Thinking of remortgaging? It’s a good idea to get your home valued before you approach a lender.
Let’s take a look at why it’s worthwhile doing this, and how to go about it.
Sitting on a goldmine?
Remortgaging isn’t too different from applying for a mortgage the first time round. The key difference is that rather than borrowing money to buy a new property, you’re changing the deal on the loan you have.
There are several reasons to remortgage. For instance:
• Your current deal is coming to an end and you want to switch to a new deal.
• You feel the deal you’re on is no longer competitive.
• You want to borrow more money, perhaps to fund home improvements.
Whatever your reason, if you decide to remortgage you’ll need to know the value of your home. This is because from this you can work out the equity you have in your property.
When you bought your first home, you’ll most likely have paid for it using a combination of a deposit you saved and a mortgage. Then, when buying your next home, the money would come from the profits you made selling your former property and a mortgage.

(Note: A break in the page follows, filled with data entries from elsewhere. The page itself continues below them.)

Lemma cache_Purge_ok (range : LRU -> LRU) i cache d r cache' d' :
  (forall l, range l ≡ₚ l) -> calm (disk d) ->
  (forall j l, cache !! j = Some l -> bucket_ok (i + j) (content d) l) ->
  cache_Purge range cache d = (r, (cache', d')) ->
  released (fun sk q => exists j l, bucket_index sk = (i + j)%nat /\ cache !! j = Some l /\ lru_find sk l = Some q) d d'.
Proof using.
  intros Hrange. revert i d r cache' d'. induction cache as [|l cache IH]; intros i d r cache' d' Hc Hok; cbn [cache_Purge].
  { intros [= <- <- <-]. by split_and!. }
  pose proof (Hok O l eq_refl) as Hl. rewrite Nat.add_0_r in Hl.
  pose proof (bucket_ok_perm _ _ _ _ (Hrange l) Hl) as Hrl.
  destruct (lru_Purge (range l) d) as [r0 [l0 d0]] eqn:Hp. pose proof (lru_Purge_ok _ _ _ _ _ _ Hc Hrl Hp) as Hrel.
  assert (Hfind : forall sk q, lru_find sk (range l) = Some q -> lru_find sk l = Some q /\ bucket_index sk = i).
  { intros sk q Hq. apply lru_find_elem in Hq; [|apply Hrl]. rewrite Hrange in Hq. apply lru_find_elem in Hq; [|apply Hl].
    split; [done|]. by eapply Hl. }
  assert (Hhead : forall sk q, lru_find sk (range l) = Some q ->
      exists j l0, bucket_index sk = (i + j)%nat /\ (l :: cache) !! j = Some l0 /\ lru_find sk l0 = Some q).
  { intros sk q Hq. apply Hfind in Hq as [Hq Hi]. exists O, l. split_and!; [lia|done|done]. }
  destruct r0 as [[]|e|p]; [|intros [= <- <- <-]; by eapply released_le; [exact Hhead|]..].
  destruct (cache_Purge range cache d0) as [r1 [c1 d1]] eqn:Hrest. intros [= <- <- <-].
  apply (IH (S i)) in Hrest; [|by apply Hrel|].
  - eapply released_le; [|exact (released_trans _ _ _ _ _ Hrel Hrest)]. intros sk q [Hq|(j & l1 & Hj & Hl1 & Hq)]; [by apply Hhead|].
    exists (S j), l1. split_and!; [lia|done|done].
  - intros j l1 Hj. destruct (Hok (S j) l1 Hj) as [Hnd Hf]. split; [done|]. intros k q Hq.
    destruct (Hf k q Hq) as [Hi Hsq]. split; [lia|]. eapply seq_ok_number; [|exact Hsq].
    rewrite (released_same _ _ _ k Hrel); [done|]. intros q' Hq'. apply Hfind in Hq' as [_ Hi']. lia.
Qed.

(** Closing, whatever it returns, and opening again. *)
Lemma close_ok range s r s' :
  (forall l, range l ≡ₚ l) -> ok s -> bdb_Close range s = (r, s') ->
  ok (NewWithOpts (db s')) /\ same_objects (stored s) (stored s') /\
  (forall sk, number (stored s') sk <= number (stored s) sk).
Proof using.
  intros Hrange Hs. unfold bdb_Close. destruct (cache_Purge range (seqCache s) (db s)) as [r0 [c0 d0]] eqn:Hp.
  pose proof (cache_Purge_ok range 0 _ _ _ _ _ Hrange (ok_calm _ Hs) (ok_buckets _ Hs) Hp) as (Hc & Hobj & Hle & Hge).
  assert (Hok : ok (NewWithOpts d0)).
  { apply (restart_ok s); [done|done|exact Hobj|]. intros sk. apply Hge; [apply (used_range s sk Hs)|].
    intros q (j & l & Hj & Hl & Hq). cbn in Hj. subst j. unfold used, used_in. by rewrite Hl, Hq. }
  destruct r0 as [[]|e|p]; intros [= <- <-]; by split_and!.
Qed.
End Purge.

(** ** Histories *)
Section Histories.
Context `{Calm W} (range : LRU -> LRU) (Hrange : forall l, range l ≡ₚ l).

(** What happens to a database: calls of a server, orderly restarts and
    crashes, after which the store is opened again. *)
Inductive event := EvSetScoped (sk : bytes) (data : slice) | EvDelete (k : bytes) | EvClose | EvCrash.

Definition happens (s : BadgerDB W) (ev : event) : BadgerDB W :=
  match ev with
  | EvSetScoped sk data => (bdb_SetScoped (Some sk) data s).2
  | EvDelete k => (bdb_Delete (Some k) s).2
  | EvClose => NewWithOpts (db (bdb_Close range s).2)
  | EvCrash => NewWithOpts (db s)
  end.

(** Calls that do not aim at the keys of the sequences. *)
Definition proper (ev : event) : Prop :=
  match ev with EvSetScoped sk _ => scope_ok sk | EvDelete k => listed_key k | _ => True end.

Definition history (w : W) (evs : list event) : BadgerDB W :=
  foldl happens (NewWithOpts {| content := ∅; disk := w |}) evs.

Lemma happens_ok s ev :
  ok s -> proper ev -> (forall sk, number (stored s) sk + sequenceBandwidth < 2 ^ 64) ->
  ok (happens s ev) /\ (forall sk, number (stored (happens s ev)) sk <= number (stored s) sk + sequenceBandwidth).
Proof using Hrange.
  intros Hs Hev Hroom. destruct ev as [sk data|k| |]; cbn [happens proper] in *.
  - destruct (bdb_SetScoped (Some sk) data s) as [r s'] eqn:E.
    destruct (SetScoped_ok _ _ _ _ _ Hs Hev (Hroom sk) E) as (? & ? & _). done.
  - destruct (bdb_Delete (Some k) s) as [r s'] eqn:E. destruct (Delete_ok _ _ _ _ Hs Hev E) as (? & Hn & _).
    split; [done|]. intros sk. cbn. rewrite Hn. unfold sequenceBandwidth. lia.
  - destruct (bdb_Close range s) as [r s'] eqn:E. destruct (close_ok _ _ _ _ Hrange Hs E) as (? & _ & Hn).
    split; [done|]. intros sk. specialize (Hn sk). unfold stored, sequenceBandwidth in *. cbn. lia.
  - split; [by apply crash_ok|]. intros sk. unfold stored, sequenceBandwidth. cbn. lia.
Qed.

Lemma history_ok w evs :
  calm w -> Forall proper evs -> sequenceBandwidth * (Z.of_nat (length evs) + 1) < 2 ^ 64 ->
  ok (history w evs) /\ (forall sk, number (stored (history w evs)) sk <= sequenceBandwidth * Z.of_nat (length evs)).
Proof using Hrange.
  intros Hw. unfold history. induction evs as [|ev evs IH] using rev_ind; intros Hp Hlen.
  { split; [|done]. apply (restart_ok (NewWithOpts {| content := ∅; disk := w |})); try done.
    - split; [done|done| |done]. intros i l Hl. apply lookup_replicate in Hl as [-> _]. split; [apply NoDup_nil_2|done].
    - intros sk. unfold used, used_in. destruct (seqCache _ !! _) as [l|] eqn:Hl; [|done]. cbn in Hl.
      apply lookup_replicate in Hl as [-> _]. done. }
  apply Forall_app in Hp as [Hp Hev]. apply Forall_cons in Hev as [Hev _]. rewrite length_app in *. cbn [length] in *.
  destruct IH as [Hs Hn]; [done|unfold sequenceBandwidth in *; lia|]. rewrite foldl_app. cbn [foldl].
  destruct (happens_ok _ ev Hs Hev) as [Hs' Hn'].
  { intros sk. specialize (Hn sk). unfold sequenceBandwidth in *. lia. }
  split; [done|]. intros sk. specialize (Hn' sk). specialize (Hn sk). unfold sequenceBandwidth in *. lia.
Qed.
End Histories.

Remortgaging is different, because in this case your equity is used in place of a cash deposit. Equity is what’s left when you subtract the amount you have outstanding on your mortgage from the current value of your property.
How do I work this out?
When you apply to remortgage, equity will play a significant role in the deal you’re offered. Even if you don’t plan to borrow more but to simply switch deals, it will affect the interest rate you’re offered.

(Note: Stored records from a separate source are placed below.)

Lemma GetShard_wf addresses address cluster r cluster' :
  cluster_wf addresses cluster -> GetShard address cluster = (r, cluster') ->
  cluster_wf addresses cluster' /\
  (forall shard, r = Ok shard -> sh_address shard = address /\ GetShard address cluster' = (Ok shard, cluster')).
Proof using.
  intros Hwf. assert (Hwf' := Hwf). destruct Hwf as (Hs & Hc & Hdom & Hl & Hu & Htls).
  unfold GetShard at 1. destruct (listed cluster !! address) as [shard|] eqn:El.
  { intros [= <- <-]. split; [done|]. intros sh [= <-]. split; [by apply Hl in El as []|].
    unfold GetShard. by rewrite El. }
  destruct (unlisted cluster !! address) as [shard|] eqn:Eu.
  { intros [= <- <-]. split; [done|]. intros sh [= <-]. split; [by apply Hu in Eu as []|].
    unfold GetShard. by rewrite El, Eu. }
  destruct (NewClient _ _ _ _ _) as [client|e|p]; [|intros [= <- <-]; done..].
  intros [= <- <-]. split.
  - split_and!; try done. cbn [unlisted]. intros a sh Ha. apply lookup_insert_Some in Ha as [[<- <-]|[_ Ha]].
    + split; [done|]. rewrite <- Hdom, El. by intros [].
    + by apply Hu.
  - intros sh [= <-]. split; [done|]. unfold GetShard. cbn [listed unlisted]. by rewrite El, lookup_insert_eq.
Qed.

Lemma filteredSlice_addresses addresses except cluster :
  cluster_wf addresses cluster ->
  map sh_address (filteredSlice except cluster) = filter (fun a => a ∉ except) addresses.
Proof using.
  intros (Hs & Hc & _). unfold filteredSlice. destruct (Nat.eqb_spec (length except) 0) as [E|E].
  - apply length_zero_iff_nil in E as ->.
    rewrite Hc, <- Hs, length_map, firstn_all. clear. induction (listedSlice cluster) as [|sh l IH]; [done|].
    cbn [map]. rewrite filter_cons, decide_True by set_solver. by f_equal.
  - rewrite <- Hs. clear. induction (listedSlice cluster) as [|sh l IH]; [done|]. cbn [map].
    rewrite !filter_cons. unfold Identifier.
    destruct (decide (sh_address sh ∈ except)) as [Hin|Hin].
    + rewrite !decide_False; [done|set_solver|rewrite elem_of_list_to_set; set_solver].
    + rewrite !decide_True; [cbn [map]; by f_equal|set_solver|rewrite elem_of_list_to_set; set_solver].
Qed.

(** A random iterator of a cluster with distinct addresses hands out every
    listed shard outside the exception list exactly once, whatever indices are
    drawn, and is exhausted afterwards. *)
Theorem random_iterator_complete (addresses except : list string) (namespace : string)
    (jwt : option (JWTTokenGetter W)) (tls : bool) (cluster : Cluster W) (closed : list (Shard W))
    (choices : list nat) :
  NewCluster addresses namespace jwt tls = (Ok cluster, closed) -> NoDup addresses ->
  drawable (it_length (GetRandomShardIterator except cluster)) choices ->
  length choices = it_length (GetRandomShardIterator except cluster) ->
  exists l it', drain choices (GetRandomShardIterator except cluster) = Ok (l, it') /\
    map sh_address l ≡ₚ filter (fun a => a ∉ except) addresses /\ NoDup (map sh_address l) /\
    (forall index, Next index it' = Ok (false, it')).
Proof using.
  intros Hnew Hnd Hd Hlen. apply NewCluster_wf in Hnew as Hwf.
  destruct (drain_spec choices (GetRandomShardIterator except cluster)) as (l & it' & Hdr & Hp & H0);
    [done..|].
  exists l, it'. cbn [it_length it_slice GetRandomShardIterator NewRandomShardIterator] in Hp.
  rewrite firstn_all in Hp.
  assert (Hpa : map sh_address l ≡ₚ filter (fun a => a ∉ except) addresses).
  { rewrite <- (filteredSlice_addresses addresses except cluster) by done. by rewrite Hp. }
  split_and!; [done|done| |].
  - rewrite Hpa. by apply NoDup_filter.
  - intros index. unfold Next. by rewrite H0.
Qed.

(** Looking a shard up twice gives the same shard: a successful [GetShard]
    returns a shard with the requested address, every later call for that
    address returns this same shard without dialling, and lookups keep the
    cluster well formed (listed shards are never shadowed). *)
Theorem get_shard_is_stable (addresses : list string) (namespace : string)
    (jwt : option (JWTTokenGetter W)) (tls : bool) (cluster : Cluster W) (closed : list (Shard W))
    (before : list string) (address : string) (shard : Shard W) (cluster2 : Cluster W) :
  NewCluster addresses namespace jwt tls = (Ok cluster, closed) ->
  let cluster1 := foldl (fun c a => (GetShard a c).2) cluster before in
  GetShard address cluster1 = (Ok shard, cluster2) ->
  cluster_wf addresses cluster2 /\ sh_address shard = address /\
  GetShard address cluster2 = (Ok shard, cluster2) /\
  (address ∈ addresses -> cluster2 = cluster1 /\ shard ∈ listedSlice cluster).
Proof using.
  intros Hnew. apply NewCluster_wf in Hnew.
  assert (Hfold : forall l c, cluster_wf addresses c ->
    cluster_wf addresses (foldl (fun c a => (GetShard a c).2) c l) /\
    listedSlice (foldl (fun c a => (GetShard a c).2) c l) = listedSlice c).
  { induction l as [|a l IH]; intros c Hc; [done|]. cbn [foldl].
    destruct (GetShard a c) as [r c'] eqn:E. destruct (GetShard_wf _ _ _ _ _ Hc E) as [Hc' _].
    destruct (IH _ Hc') as [? Hs]. split; [done|]. cbn [snd]. rewrite Hs.
    unfold GetShard in E. repeat case_match; by simplify_eq. }
  destruct (Hfold before cluster Hnew) as [Hwf Hs]. intros cluster1 Hget.
  destruct (GetShard_wf _ _ _ _ _ Hwf Hget) as [Hwf2 Hsh].
  destruct (Hsh shard eq_refl) as [Ha Hagain]. split_and!; try done.
  intros Hin. destruct Hwf as (_ & _ & Hdom & Hl & _). apply Hdom in Hin as [sh Hin].
  unfold GetShard in Hget. unfold cluster1 in Hget. rewrite Hin in Hget. injection Hget as <- <-. split; [done|].
  rewrite <- Hs. by apply Hl in Hin as [].
Qed.

(** The TLS configuration of a cluster does not reach unlisted shards:
    whatever configuration the cluster was created with, an unlisted address
    is dialled without TLS, so a server that only accepts TLS connections
    cannot be reached unless it is listed. *)
Theorem unlisted_shards_ignore_tls (addresses : list string) (namespace : string)
    (jwt : option (JWTTokenGetter W)) (tls : bool) (cluster : Cluster W) (closed : list (Shard W))
    (address : string) (e : error) :
  NewCluster addresses namespace jwt tls = (Ok cluster, closed) ->
  address ∉ addresses -> Dial address false = Err e ->
  exists e', GetShard address cluster = (Err e', cluster).
Proof using.
  intros Hnew Hout Hdial. assert (Hu : unlisted cluster = ∅).
  { unfold NewCluster in Hnew. repeat case_match; by simplify_eq. }
  apply NewCluster_wf in Hnew as (_ & _ & Hdom & _ & _ & Htls).
  unfold GetShard. destruct (listed cluster !! address) eqn:El.
  { exfalso. apply Hout, Hdom. by rewrite El. }
  rewrite Hu, lookup_empty, Htls. unfold NewClient. rewrite Hdial. repeat case_match; by eauto.
Qed.
End Cluster.

(** *** Witnesses *)
Definition null_services : Services unit := {|
  svc_CreateObject _ _ := pfail ErrGRPCDatabase; svc_GetObject _ _ := pfail ErrGRPCDatabase;
  svc_DeleteObject _ _ := pfail ErrGRPCDatabase; svc_GetObjectStatus _ _ := pfail ErrGRPCDatabase;
  svc_GetNamespace _ := pfail ErrGRPCDatabase; svc_ListObjectKeys _ := pfail ErrGRPCDatabase |}.

(** Servers that accept TLS only. *)
Definition tls_only (_ : string) (tls : bool) : outcome (Services unit) :=
  if tls then Ok null_services else Err (ErrNew "tls required").

Lemma random_iterator_complete_witness :
  exists cluster, NewCluster tls_only ["a"; "b"; "c"]%string "ns" None true = (Ok cluster, []) /\
  exists l it', drain [0; 0] (GetRandomShardIterator ["b"]%string cluster) = Ok (l, it') /\
    map sh_address l ≡ₚ ["a"; "c"]%string.
Proof.
  eexists. split; [reflexivity|].
  destruct (random_iterator_complete tls_only ["a"; "b"; "c"]%string ["b"]%string "ns" None true _ [] [0; 0]
    eq_refl) as (l & it' & Hd & Hp & _).
  - repeat constructor; set_solver.
  - vm_compute. lia.
  - reflexivity.
  - exists l, it'. split; [exact Hd|exact Hp].
Defined.

Lemma get_shard_is_stable_witness :
  exists cluster shard, NewCluster tls_only ["a"; "b"]%string "ns" None true = (Ok cluster, []) /\
    GetShard tls_only "b" cluster = (Ok shard, cluster) /\ sh_address shard = "b"%string.
Proof.
  eexists _, _. split; [reflexivity|]. split; [reflexivity|].
  eapply (get_shard_is_stable tls_only ["a"; "b"]%string "ns" None true _ [] [] "b"); reflexivity.
Defined.

Lemma unlisted_shards_ignore_tls_witness :
  exists cluster e', NewCluster tls_only ["a"]%string "ns" None true = (Ok cluster, []) /\
    GetShard tls_only "b" cluster = (Err e', cluster).
Proof.
  destruct (unlisted_shards_ignore_tls tls_only ["a"]%string "ns" None true _ [] "b" (ErrNew "tls required")
    eq_refl) as (e' & He); [set_solver|reflexivity|].
  eexists _, e'. split; [reflexivity|exact He].
Defined.
End GrpcCluster.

So, you need to work out your equity, and that’s where valuing your home comes in.
Now, you might think you can just give a lender the highest number you can think of in order to get a better deal. After all, the more valuable your home, the more equity you’ll have.
But your lender will verify that your property is worth what you say it is. By giving them a number that’s wildly different to your home’s actual value, you’ll just hold up the application process and you’re unlikely to get the deal you want.
Depending on how long you’ve owned it, it’s unlikely that your property is worth what you paid for it. It may have gone up or down since then – even if you’ve done nothing to it.
Check out how much properties have sold for in your area over the last few months. This can be a good starting point for working out your own home’s value. Of course, what your neighbours’ properties sell for will depend on things like the number of bedrooms they have and how much work has been done to them, so don’t assume your property is worth exactly the same.
Visit Rightmove and Zoopla, where you can check how much properties in your postcode sold for. You can also sign up for free property monitor emails from Mouseprice, which provides you with an overview of house sales activity and values in your area.
You can also contact an estate agent to get your home valued, and often there’s no charge. Using all this information, you can get an informed idea of how much your home is worth. Depending on market conditions, it may be more or less than you paid – hopefully it will be more!
From this value, you can subtract the sum you have outstanding on your mortgage. What’s left is your equity.
As we said earlier, the lender won’t just take your word for it. As part of the application process, they’ll send someone to value your home.